TASK BRIEF:
Write out, word for word, the part of the listing below that opens with the line containing "Some [text_box (lit" and closes with the line containing "match s with Val", keeping both of those lines and adding no others.

━━ MATERIAL PROVIDED

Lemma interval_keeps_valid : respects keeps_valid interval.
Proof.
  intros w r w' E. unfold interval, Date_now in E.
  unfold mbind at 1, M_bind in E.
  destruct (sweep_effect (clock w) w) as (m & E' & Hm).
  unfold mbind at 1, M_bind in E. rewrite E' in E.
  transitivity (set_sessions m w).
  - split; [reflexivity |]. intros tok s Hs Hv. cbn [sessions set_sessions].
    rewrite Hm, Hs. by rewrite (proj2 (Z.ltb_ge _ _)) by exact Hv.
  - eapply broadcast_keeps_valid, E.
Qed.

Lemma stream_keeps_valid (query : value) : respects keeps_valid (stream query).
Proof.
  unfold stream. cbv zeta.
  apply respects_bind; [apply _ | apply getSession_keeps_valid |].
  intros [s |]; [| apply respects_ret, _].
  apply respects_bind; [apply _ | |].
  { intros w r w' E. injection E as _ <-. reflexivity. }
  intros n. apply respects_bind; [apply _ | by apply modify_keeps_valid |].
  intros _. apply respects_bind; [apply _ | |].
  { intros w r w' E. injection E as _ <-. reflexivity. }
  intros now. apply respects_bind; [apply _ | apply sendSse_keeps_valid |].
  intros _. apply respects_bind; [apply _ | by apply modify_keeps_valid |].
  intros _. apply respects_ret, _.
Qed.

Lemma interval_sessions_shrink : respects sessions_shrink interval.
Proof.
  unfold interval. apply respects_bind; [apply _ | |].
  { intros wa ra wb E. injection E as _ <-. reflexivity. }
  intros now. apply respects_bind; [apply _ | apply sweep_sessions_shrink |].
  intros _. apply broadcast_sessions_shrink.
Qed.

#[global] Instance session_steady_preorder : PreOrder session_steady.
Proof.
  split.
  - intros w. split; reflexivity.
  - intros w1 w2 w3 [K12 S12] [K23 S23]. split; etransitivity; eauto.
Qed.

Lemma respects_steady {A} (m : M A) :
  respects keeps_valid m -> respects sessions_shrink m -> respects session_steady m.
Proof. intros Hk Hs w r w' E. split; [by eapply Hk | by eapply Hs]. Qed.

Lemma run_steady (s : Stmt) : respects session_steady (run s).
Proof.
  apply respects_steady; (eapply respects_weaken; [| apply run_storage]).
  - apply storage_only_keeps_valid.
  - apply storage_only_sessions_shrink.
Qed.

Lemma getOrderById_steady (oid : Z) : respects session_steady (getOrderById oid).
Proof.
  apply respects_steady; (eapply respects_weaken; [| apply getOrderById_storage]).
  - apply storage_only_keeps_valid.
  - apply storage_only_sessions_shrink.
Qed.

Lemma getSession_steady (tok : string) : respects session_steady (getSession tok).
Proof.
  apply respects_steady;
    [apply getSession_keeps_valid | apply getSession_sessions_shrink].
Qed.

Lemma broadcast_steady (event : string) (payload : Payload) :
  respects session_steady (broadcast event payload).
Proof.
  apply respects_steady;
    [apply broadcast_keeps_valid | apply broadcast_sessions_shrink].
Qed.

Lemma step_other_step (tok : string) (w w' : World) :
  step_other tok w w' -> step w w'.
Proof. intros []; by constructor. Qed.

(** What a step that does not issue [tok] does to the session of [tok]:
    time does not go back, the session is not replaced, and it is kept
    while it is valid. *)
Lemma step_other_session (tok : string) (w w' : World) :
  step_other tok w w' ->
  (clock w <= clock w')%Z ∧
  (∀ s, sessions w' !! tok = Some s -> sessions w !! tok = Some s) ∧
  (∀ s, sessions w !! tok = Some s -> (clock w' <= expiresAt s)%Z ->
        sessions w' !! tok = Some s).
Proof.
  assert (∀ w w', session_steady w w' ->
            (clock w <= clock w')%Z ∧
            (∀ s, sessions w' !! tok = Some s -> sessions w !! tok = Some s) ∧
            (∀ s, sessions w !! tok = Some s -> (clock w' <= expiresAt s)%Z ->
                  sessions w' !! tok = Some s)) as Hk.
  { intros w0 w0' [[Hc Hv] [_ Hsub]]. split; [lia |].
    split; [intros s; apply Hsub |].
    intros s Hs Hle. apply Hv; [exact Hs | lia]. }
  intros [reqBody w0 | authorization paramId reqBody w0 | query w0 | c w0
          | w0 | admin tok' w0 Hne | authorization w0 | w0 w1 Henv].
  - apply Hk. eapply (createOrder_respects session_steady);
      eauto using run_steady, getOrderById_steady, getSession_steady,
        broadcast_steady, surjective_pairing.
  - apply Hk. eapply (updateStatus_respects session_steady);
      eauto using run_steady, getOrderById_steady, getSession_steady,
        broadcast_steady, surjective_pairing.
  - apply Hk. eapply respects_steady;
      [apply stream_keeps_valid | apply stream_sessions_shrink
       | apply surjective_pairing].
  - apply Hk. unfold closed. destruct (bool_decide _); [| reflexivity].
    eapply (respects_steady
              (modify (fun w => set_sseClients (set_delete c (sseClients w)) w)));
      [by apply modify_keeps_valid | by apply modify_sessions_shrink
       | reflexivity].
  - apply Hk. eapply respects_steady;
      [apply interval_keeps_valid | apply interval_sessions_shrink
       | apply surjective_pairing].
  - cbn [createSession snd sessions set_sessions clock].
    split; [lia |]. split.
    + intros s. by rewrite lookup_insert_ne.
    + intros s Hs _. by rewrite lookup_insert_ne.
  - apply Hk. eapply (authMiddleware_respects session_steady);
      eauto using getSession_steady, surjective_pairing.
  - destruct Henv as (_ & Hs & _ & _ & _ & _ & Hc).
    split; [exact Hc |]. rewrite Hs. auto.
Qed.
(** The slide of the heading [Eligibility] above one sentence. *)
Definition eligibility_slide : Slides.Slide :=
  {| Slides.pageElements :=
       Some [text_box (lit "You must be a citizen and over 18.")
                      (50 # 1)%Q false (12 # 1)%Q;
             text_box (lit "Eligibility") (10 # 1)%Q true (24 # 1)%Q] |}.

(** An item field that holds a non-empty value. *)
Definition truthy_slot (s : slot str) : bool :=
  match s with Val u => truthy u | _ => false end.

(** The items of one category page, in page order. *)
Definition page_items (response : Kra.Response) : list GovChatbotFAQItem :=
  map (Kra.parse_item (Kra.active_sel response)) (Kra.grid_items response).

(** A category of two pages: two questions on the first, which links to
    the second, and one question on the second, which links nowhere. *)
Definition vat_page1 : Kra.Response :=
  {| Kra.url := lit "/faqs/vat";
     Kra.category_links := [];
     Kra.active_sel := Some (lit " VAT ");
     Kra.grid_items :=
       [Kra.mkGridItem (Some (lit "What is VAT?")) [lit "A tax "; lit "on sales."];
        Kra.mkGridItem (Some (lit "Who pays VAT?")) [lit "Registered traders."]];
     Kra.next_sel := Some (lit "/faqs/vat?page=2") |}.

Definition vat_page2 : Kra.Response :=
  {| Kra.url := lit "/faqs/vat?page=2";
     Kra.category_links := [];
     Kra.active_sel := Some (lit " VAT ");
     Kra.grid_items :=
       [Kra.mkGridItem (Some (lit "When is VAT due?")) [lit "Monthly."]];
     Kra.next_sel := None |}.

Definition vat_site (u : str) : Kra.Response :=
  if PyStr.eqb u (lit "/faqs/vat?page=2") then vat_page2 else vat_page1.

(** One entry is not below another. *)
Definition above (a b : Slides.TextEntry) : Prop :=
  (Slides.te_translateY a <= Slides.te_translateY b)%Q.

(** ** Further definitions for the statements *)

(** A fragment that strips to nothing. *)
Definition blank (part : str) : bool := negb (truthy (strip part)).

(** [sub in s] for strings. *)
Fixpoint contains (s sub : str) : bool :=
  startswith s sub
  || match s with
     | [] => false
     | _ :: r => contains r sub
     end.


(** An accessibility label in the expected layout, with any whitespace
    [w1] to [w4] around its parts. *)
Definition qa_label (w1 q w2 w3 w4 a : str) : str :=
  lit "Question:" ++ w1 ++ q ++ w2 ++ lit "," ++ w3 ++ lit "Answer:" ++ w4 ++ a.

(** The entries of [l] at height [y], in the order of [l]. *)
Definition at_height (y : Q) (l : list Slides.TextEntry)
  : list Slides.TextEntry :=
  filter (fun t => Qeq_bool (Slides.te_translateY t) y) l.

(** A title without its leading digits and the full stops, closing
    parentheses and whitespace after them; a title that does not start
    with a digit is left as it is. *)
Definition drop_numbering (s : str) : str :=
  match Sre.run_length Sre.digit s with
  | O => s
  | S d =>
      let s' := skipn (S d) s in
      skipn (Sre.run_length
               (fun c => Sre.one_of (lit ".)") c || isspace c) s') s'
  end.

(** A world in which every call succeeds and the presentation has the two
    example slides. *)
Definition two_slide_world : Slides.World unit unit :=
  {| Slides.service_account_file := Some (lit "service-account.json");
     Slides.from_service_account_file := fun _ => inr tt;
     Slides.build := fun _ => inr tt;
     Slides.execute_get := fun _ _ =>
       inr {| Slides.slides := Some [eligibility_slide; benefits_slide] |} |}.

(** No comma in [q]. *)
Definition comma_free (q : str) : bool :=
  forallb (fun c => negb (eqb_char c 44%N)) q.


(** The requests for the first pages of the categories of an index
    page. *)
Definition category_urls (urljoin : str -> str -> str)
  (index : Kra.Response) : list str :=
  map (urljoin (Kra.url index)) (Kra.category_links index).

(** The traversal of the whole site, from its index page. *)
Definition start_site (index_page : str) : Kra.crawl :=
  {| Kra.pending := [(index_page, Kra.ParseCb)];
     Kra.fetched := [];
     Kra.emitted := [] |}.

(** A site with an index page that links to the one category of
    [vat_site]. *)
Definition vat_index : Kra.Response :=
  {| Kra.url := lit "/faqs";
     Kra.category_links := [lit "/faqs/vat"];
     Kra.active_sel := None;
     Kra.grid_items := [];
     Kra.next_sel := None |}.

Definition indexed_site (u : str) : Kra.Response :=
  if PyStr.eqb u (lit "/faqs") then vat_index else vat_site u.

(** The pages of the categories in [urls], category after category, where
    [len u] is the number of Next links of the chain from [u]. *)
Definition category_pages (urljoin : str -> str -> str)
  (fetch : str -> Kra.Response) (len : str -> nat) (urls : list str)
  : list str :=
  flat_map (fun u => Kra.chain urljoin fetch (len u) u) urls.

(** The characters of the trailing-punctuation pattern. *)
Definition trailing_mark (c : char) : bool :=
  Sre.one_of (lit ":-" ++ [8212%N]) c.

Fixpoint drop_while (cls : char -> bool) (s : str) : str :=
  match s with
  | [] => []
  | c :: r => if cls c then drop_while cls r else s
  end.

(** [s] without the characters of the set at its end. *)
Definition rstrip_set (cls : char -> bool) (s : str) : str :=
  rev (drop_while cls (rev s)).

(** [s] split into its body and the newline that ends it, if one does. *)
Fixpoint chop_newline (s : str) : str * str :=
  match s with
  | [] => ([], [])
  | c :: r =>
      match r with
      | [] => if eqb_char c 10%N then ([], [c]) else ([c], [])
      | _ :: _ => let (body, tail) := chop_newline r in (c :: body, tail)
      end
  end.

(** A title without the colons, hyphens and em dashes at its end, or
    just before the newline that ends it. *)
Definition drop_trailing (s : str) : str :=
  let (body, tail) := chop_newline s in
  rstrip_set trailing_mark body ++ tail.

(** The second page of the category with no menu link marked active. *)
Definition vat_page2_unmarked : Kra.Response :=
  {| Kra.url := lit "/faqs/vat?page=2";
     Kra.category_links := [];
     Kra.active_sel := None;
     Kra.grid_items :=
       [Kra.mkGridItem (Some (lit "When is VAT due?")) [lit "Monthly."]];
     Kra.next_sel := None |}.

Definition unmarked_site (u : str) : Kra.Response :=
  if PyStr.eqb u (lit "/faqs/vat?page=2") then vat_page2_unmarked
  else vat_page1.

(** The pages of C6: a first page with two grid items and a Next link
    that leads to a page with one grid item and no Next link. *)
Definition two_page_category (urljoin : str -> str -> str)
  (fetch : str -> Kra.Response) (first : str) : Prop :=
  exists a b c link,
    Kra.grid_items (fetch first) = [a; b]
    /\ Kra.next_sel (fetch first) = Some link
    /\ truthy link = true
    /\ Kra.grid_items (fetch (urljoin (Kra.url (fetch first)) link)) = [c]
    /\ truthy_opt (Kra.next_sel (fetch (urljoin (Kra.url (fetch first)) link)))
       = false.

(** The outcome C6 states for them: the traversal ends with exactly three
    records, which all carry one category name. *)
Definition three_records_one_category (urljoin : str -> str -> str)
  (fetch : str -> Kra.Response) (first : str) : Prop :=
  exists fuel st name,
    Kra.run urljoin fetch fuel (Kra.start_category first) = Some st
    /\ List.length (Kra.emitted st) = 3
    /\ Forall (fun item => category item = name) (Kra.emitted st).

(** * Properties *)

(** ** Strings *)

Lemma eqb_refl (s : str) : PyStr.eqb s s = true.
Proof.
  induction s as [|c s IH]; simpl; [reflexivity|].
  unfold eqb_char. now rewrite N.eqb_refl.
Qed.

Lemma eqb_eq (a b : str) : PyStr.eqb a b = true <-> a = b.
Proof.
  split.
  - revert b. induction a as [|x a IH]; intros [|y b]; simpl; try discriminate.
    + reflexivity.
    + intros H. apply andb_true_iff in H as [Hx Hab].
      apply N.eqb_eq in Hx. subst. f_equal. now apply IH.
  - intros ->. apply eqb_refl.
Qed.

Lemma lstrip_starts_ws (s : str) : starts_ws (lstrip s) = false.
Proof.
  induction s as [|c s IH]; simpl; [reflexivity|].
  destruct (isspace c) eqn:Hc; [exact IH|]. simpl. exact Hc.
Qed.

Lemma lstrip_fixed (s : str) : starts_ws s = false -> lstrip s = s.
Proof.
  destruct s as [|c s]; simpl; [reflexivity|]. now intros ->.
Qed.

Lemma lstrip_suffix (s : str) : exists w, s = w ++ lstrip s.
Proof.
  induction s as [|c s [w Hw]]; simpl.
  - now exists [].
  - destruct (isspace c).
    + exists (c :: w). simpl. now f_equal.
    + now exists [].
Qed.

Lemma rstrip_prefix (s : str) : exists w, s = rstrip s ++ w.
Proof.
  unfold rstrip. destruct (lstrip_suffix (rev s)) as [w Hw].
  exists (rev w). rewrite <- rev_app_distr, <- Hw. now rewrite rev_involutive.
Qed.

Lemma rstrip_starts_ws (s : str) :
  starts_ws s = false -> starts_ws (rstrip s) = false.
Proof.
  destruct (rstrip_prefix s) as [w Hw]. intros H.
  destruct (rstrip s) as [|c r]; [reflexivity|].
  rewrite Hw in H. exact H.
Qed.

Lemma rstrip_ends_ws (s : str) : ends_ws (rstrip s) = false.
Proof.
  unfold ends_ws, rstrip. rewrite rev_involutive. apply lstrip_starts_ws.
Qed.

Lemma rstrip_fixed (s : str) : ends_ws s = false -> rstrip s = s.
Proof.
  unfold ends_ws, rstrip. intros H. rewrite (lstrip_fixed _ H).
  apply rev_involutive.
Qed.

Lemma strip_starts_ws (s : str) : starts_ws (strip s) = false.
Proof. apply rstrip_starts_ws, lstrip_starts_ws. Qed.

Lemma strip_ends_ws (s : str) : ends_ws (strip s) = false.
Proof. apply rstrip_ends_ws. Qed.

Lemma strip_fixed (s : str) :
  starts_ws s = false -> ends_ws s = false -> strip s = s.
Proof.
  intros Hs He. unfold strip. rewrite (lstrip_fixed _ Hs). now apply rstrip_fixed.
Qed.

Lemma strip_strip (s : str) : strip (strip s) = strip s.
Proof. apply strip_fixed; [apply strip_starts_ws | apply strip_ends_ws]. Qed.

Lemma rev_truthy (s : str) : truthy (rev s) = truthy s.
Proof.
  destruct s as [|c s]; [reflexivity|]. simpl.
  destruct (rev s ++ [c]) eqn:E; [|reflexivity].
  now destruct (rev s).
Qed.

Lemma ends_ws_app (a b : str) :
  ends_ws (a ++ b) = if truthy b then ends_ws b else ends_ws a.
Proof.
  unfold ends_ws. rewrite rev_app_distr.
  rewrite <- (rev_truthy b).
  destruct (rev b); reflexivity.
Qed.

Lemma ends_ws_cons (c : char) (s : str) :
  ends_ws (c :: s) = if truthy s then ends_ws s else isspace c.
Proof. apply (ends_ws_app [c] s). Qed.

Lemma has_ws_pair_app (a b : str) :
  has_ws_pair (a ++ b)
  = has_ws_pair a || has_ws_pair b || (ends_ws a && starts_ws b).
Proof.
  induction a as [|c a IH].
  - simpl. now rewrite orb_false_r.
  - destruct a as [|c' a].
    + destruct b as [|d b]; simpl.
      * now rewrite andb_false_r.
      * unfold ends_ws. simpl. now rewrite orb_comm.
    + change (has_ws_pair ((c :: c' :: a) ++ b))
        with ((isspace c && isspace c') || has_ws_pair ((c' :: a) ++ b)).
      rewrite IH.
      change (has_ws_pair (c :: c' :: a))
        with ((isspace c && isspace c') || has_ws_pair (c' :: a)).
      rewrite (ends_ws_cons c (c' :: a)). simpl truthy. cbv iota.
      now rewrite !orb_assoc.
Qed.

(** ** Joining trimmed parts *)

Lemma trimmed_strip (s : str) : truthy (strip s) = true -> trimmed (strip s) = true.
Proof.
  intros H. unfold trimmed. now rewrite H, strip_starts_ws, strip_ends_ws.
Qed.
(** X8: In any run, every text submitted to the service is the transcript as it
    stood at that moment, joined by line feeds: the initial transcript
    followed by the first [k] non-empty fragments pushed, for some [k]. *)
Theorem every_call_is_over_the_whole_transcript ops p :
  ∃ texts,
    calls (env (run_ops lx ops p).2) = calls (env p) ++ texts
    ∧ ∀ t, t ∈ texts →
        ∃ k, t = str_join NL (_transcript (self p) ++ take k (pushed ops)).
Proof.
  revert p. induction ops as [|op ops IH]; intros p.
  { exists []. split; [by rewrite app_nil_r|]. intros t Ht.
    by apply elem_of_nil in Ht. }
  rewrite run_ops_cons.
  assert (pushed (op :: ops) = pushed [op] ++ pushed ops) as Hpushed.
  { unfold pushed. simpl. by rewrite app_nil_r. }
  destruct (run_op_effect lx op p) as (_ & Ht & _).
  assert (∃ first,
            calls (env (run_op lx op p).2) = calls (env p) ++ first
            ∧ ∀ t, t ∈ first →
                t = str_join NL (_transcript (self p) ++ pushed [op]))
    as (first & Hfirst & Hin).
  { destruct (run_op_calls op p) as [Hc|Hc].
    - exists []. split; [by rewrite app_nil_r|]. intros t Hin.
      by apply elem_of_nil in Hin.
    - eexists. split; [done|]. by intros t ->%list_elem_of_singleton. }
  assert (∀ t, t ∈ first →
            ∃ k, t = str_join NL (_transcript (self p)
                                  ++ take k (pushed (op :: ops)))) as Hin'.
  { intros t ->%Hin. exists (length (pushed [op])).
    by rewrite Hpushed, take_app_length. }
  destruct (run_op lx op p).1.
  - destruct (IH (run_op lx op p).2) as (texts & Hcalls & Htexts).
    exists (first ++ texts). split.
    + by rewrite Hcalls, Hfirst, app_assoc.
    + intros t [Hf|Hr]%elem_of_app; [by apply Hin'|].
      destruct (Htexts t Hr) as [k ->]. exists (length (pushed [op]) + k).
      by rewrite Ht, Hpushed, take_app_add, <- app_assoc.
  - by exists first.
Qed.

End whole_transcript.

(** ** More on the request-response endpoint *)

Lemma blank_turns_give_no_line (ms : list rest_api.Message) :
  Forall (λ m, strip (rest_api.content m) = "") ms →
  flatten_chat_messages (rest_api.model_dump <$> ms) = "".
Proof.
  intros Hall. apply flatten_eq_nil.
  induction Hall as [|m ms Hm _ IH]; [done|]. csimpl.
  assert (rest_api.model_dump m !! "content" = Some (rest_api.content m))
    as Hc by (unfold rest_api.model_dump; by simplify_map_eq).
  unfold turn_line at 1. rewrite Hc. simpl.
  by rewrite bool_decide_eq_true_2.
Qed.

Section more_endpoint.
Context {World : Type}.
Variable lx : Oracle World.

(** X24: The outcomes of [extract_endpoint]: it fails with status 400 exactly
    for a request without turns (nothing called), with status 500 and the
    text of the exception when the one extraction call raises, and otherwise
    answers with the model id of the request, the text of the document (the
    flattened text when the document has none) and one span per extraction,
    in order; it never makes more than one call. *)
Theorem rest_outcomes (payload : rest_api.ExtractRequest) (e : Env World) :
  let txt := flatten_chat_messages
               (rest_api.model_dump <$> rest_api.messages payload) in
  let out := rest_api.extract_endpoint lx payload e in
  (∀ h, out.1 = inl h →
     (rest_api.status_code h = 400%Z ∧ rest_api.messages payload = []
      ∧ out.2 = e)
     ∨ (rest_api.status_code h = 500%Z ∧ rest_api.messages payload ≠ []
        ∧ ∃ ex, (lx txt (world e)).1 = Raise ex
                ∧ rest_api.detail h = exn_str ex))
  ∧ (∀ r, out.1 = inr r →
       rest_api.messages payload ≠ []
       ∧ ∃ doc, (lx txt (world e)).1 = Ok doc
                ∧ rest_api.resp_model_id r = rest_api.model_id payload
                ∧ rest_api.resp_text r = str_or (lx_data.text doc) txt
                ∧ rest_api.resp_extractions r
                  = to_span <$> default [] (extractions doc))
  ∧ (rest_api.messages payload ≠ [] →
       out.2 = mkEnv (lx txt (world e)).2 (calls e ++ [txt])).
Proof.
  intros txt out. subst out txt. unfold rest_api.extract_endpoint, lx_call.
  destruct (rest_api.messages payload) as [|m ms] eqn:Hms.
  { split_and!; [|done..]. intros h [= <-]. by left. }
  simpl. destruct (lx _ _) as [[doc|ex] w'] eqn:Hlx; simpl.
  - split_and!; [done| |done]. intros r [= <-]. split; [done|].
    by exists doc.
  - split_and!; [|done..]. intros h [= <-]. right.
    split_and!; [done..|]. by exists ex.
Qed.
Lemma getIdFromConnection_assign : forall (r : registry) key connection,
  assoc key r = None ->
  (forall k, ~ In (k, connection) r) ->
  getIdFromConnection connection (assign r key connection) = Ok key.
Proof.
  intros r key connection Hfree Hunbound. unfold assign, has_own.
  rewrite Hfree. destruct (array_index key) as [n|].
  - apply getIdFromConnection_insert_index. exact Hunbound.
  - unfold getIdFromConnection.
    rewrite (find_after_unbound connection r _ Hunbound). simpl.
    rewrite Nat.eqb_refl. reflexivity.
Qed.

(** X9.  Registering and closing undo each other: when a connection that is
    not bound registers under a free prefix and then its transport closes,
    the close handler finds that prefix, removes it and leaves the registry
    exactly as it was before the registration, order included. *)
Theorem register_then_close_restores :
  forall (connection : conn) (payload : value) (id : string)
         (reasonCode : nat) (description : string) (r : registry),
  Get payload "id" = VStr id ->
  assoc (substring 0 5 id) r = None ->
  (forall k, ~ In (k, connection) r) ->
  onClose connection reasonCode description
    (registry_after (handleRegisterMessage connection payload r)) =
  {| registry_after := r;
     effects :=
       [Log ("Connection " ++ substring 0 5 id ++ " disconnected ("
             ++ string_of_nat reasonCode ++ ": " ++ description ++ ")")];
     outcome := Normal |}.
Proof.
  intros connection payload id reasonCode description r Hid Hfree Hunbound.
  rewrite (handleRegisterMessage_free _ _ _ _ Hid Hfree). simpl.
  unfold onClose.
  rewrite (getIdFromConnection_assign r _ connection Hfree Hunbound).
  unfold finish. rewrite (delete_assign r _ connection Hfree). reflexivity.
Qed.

━━━━

ANSWER FOR THIS EXERCISE:
       Some [text_box (lit "You must be a citizen and over 18.")
                      (50 # 1)%Q false (12 # 1)%Q;
             text_box (lit "Eligibility") (10 # 1)%Q true (24 # 1)%Q] |}.

(** An item field that holds a non-empty value. *)
Definition truthy_slot (s : slot str) : bool :=
  match s with Val u => truthy u | _ => false end.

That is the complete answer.